Certains de nos lecteurs ont pu paraître quelque peu intrigués, voire choqués par l’emploi du mot bordel que nous avons utilisé en titre de Une dans notre édition n°747 du lundi 11 octobre 2004. Si l’idée peut paraître osée, voire selon certains comme scandaleuse, loin de nous cependant l’idée d’user de ce vocable dans son sens premier, qui n’est plus que très rarement utilisé, sauf par les personnes concernées. Le terme qui dérange a plutôt été utilisé dans le sens que définit Le Robert, et selon lequel le mot bordel signifie, au figuré et familièrement, «un grand désordre». Ce qui est le cas chez nos amis de la Mouvance Populaire. Le dictionnaire ajoute quelques expressions où le mot, qui ne choque plus grand monde, est utilisé comme dans «mettre le bordel quelque part», «Quel bordel!», «Sa chambre est en bordel». Ou encore un grand tapage : «Ils ont fait du bordel toute la nuit». Là, le mot s’apparente à boucan ou raffut.

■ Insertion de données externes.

Lemma seed_dates_and_status_witness :
  Booking.status SeedRun.first = confirmed /\
  Booking.status SeedRun.first <> pending.
Proof.
  pose proof (@seed_dates_and_status spec_models Sample.today SeedRun.listings
                SeedRun.users SeedRun.draws []
                ([SeedRun.second; SeedRun.first],
                 [SeedRun.second; SeedRun.first])
                SeedRun_draws_admissible SeedRun_guests_in_range eq_refl)
    as Hall.
  apply Forall_inv_tail, Forall_inv in Hall.
  destruct Hall as (_ & _ & _ & _ & Hnp & Hconf & _).
  split; [|exact Hnp].
  apply Hconf. simpl. unfold Sample.today. lia.
Defined.

(** ** The seed command: when it stops *)

Lemma filter_none {A : Type} (f : A -> bool) (xs : list A) :
  (forall x, In x xs -> f x = false) -> filter f xs = [].
Proof.
  induction xs as [|x xs IH]; intros H; simpl; auto.
  rewrite (H x (or_introl eq_refl)). apply IH.
  intros y Hy. apply H. now right.
Qed.

(** X13.  [create_bookings] with no iteration to run leaves the table as
    it is.  With at least one iteration it stops with IndexError when no
    guest can be chosen: no listing is given, or every user given is the
    host of every listing; and it stops with ValueError when the listing
    first chosen has a guest limit below 1. *)
Theorem seed_edge_cases (M : Models) (today : date)
  (listings : list Listing.t) (users : list User) (rows : list Booking.t)
  (d : Draw) (rest : list Draw) :
  create_bookings M today [] listings users rows = Ok ([], rows) /\
  ((forall l u, In l listings -> In u users -> u = Listing.host l) ->
   create_bookings M today (d :: rest) listings users rows = Err IndexError) /\
  (forall l g,
     nth_error listings (draw_listing d) = Some l ->
     nth_error (filter (fun u => negb (Nat.eqb u (Listing.host l))) users)
               (draw_guest d) = Some g ->
     Listing.max_guests l < 1 ->
     create_bookings M today (d :: rest) listings users rows = Err ValueError).
Proof.
  split; [reflexivity|split].
  - intros Hhosts. unfold create_bookings. simpl.
    unfold seed_booking_step, random_choice.
    destruct (nth_error listings (draw_listing d)) as [l|] eqn:Hl;
      [|reflexivity].
    simpl. rewrite filter_none.
    + destruct (draw_guest d); reflexivity.
    + intros u Hu. apply nth_error_In in Hl.
      rewrite (Hhosts l u Hl Hu), Nat.eqb_refl. reflexivity.
  - intros l g Hl Hg Hmax. unfold create_bookings. simpl.
    unfold seed_booking_step, random_choice. rewrite Hl. simpl.
    rewrite Hg. simpl. unfold random_randint.
    replace (Z.min (Listing.max_guests l) 6 <? 1) with true
      by (symmetry; apply Z.ltb_lt; lia).
    reflexivity.
Qed.

Lemma seed_edge_cases_witness :
  create_bookings spec_models Sample.today SeedRun.draws SeedRun.listings
                  [Sample.host] []
  = Err IndexError /\
  create_bookings spec_models Sample.today SeedRun.draws
                  [Listing.make 3%nat Sample.host Sample.price 0 true]
                  SeedRun.users []
  = Err ValueError.
Proof.
  split.
  - apply (proj1 (proj2 (seed_edge_cases spec_models Sample.today
                           SeedRun.listings [Sample.host] []
                           (mkDraw 0 0 0 1 2 0 200%nat)
                           [mkDraw 0 1 0 1 1 0 201%nat]))).
    intros l u [Hl|[]] [Hu|[]]. subst l u. reflexivity.
  - apply (proj2 (proj2 (seed_edge_cases spec_models Sample.today
                           [Listing.make 3%nat Sample.host Sample.price 0 true]
                           SeedRun.users []
                           (mkDraw 0 0 0 1 2 0 200%nat)
                           [mkDraw 0 1 0 1 1 0 201%nat]))
             (Listing.make 3%nat Sample.host Sample.price 0 true) Sample.alice).
    + reflexivity.
    + reflexivity.
    + simpl. lia.
Defined.

(** ** The seed command: users *)

Lemma username_exists_iff (table : list Account.t) (username : string) :
  username_exists table username = true <->
  In username (map Account.username table).
Proof.
  unfold username_exists. rewrite QuerySet_exists_filter, existsb_exists.
  rewrite in_map_iff. split.
  - intros [a [Hin Heq]]. apply String.eqb_eq in Heq. exists a. auto.
  - intros [a [Heq Hin]]. exists a. split; auto. now apply String.eqb_eq.
Qed.

Lemma seed_user_step_Ok (users table : list Account.t) (i : nat) (d : UserDraw)
  (acc' : list Account.t * list Account.t) :
  seed_user_step (users, table) i d = Ok acc' ->
  (exists u, seeded_user table i u /\ acc' = (users ++ [u], u :: table)) \/
  (acc' = (users, table) /\
   exists f l, In f first_names /\ In l last_names /\
     In (seed_username f l i) (map Account.username table)).
Proof.
  unfold seed_user_step, random_choice. intros Hstep.
  destruct (nth_error first_names (draw_first_name d)) as [f|] eqn:Hf;
    simpl in Hstep; [|discriminate].
  destruct (nth_error last_names (draw_last_name d)) as [l|] eqn:Hl;
    simpl in Hstep; [|discriminate].
  apply nth_error_In in Hf, Hl.
  destruct (username_exists table (seed_username f l i)) eqn:Hex;
    simpl in Hstep; inversion Hstep; subst acc'.
  - right. split; auto. exists f, l. repeat split; auto.
    now apply username_exists_iff.
  - left. eexists. split; [|reflexivity].
    unfold seeded_user. simpl. repeat split; auto.
    intros Hin. apply username_exists_iff in Hin. congruence.
Qed.

(** A run of the loop from index [i]: the users returned are appended to
    the list and put in front of the table, newest first, and usernames
    stay unique. *)
Lemma seed_user_loop_Ok (draws : list UserDraw) :
  forall acc i res,
    seed_user_loop acc i draws = Ok res ->
    NoDup (map Account.username (snd acc)) ->
    exists created,
      fst res = fst acc ++ created /\
      snd res = rev created ++ snd acc /\
      (List.length created <= List.length draws)%nat /\
      NoDup (map Account.username (snd res)) /\
      Forall (fun u => exists j, (i <= j < i + List.length draws)%nat /\
                         seeded_user (snd acc) j u) created.
Proof.
  induction draws as [|d rest IH]; intros acc i res Hrun Hnd; simpl in Hrun.
  - inversion Hrun; subst. exists []. simpl. rewrite app_nil_r.
    repeat split; auto.
  - destruct (seed_user_step acc i d) as [acc'|e] eqn:Hstep; simpl in Hrun;
      [|discriminate].
    destruct acc as [users table]. simpl in Hnd.
    destruct (seed_user_step_Ok _ _ _ _ Hstep) as [(u & Hu & ->)|(-> & _)].
    + assert (Hnd' : NoDup (map Account.username (u :: table))).
      { simpl. constructor; [apply Hu|exact Hnd]. }
      destruct (IH _ _ _ Hrun Hnd')
        as (created & Hfst & Hsnd & Hlen & Hnodup & Hall).
      simpl in Hfst, Hsnd.
      exists (u :: created). simpl. rewrite <- !app_assoc in *. simpl.
      split; [exact Hfst|]. split; [exact Hsnd|]. split; [lia|].
      split; [exact Hnodup|].
      constructor.
      * exists i. split; [lia|exact Hu].
      * eapply Forall_impl; [|exact Hall].
        intros v (j & Hj & Hf & Hl & Hn & He & Hnew). exists j.
        split; [lia|]. unfold seeded_user. repeat split; auto.
        intros Hin. apply Hnew. simpl. now right.
    + destruct (IH _ _ _ Hrun Hnd)
        as (created & Hfst & Hsnd & Hlen & Hnodup & Hall).
      exists created. simpl in *.
      split; [exact Hfst|]. split; [exact Hsnd|]. split; [lia|].
      split; [exact Hnodup|].
      eapply Forall_impl; [|exact Hall].
      intros v (j & Hj & Hs). exists j. split; [lia|exact Hs].
Qed.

Pour la petite histoire, et selon le dictionnaire étymologique, le mot bordel est le diminutif du mot borde. Bordel (petite maison) est devenu bordeaux, que l’italien a transformé en bordello et qui s’est francisé en bordel. Le mot borde désignait au XIIe siècle, en France, une ferme, une maison de campagne, du galloroman borda, issu du francique bord (au sens de la planche). Donc, primitivement, la borda était une cabane de planches.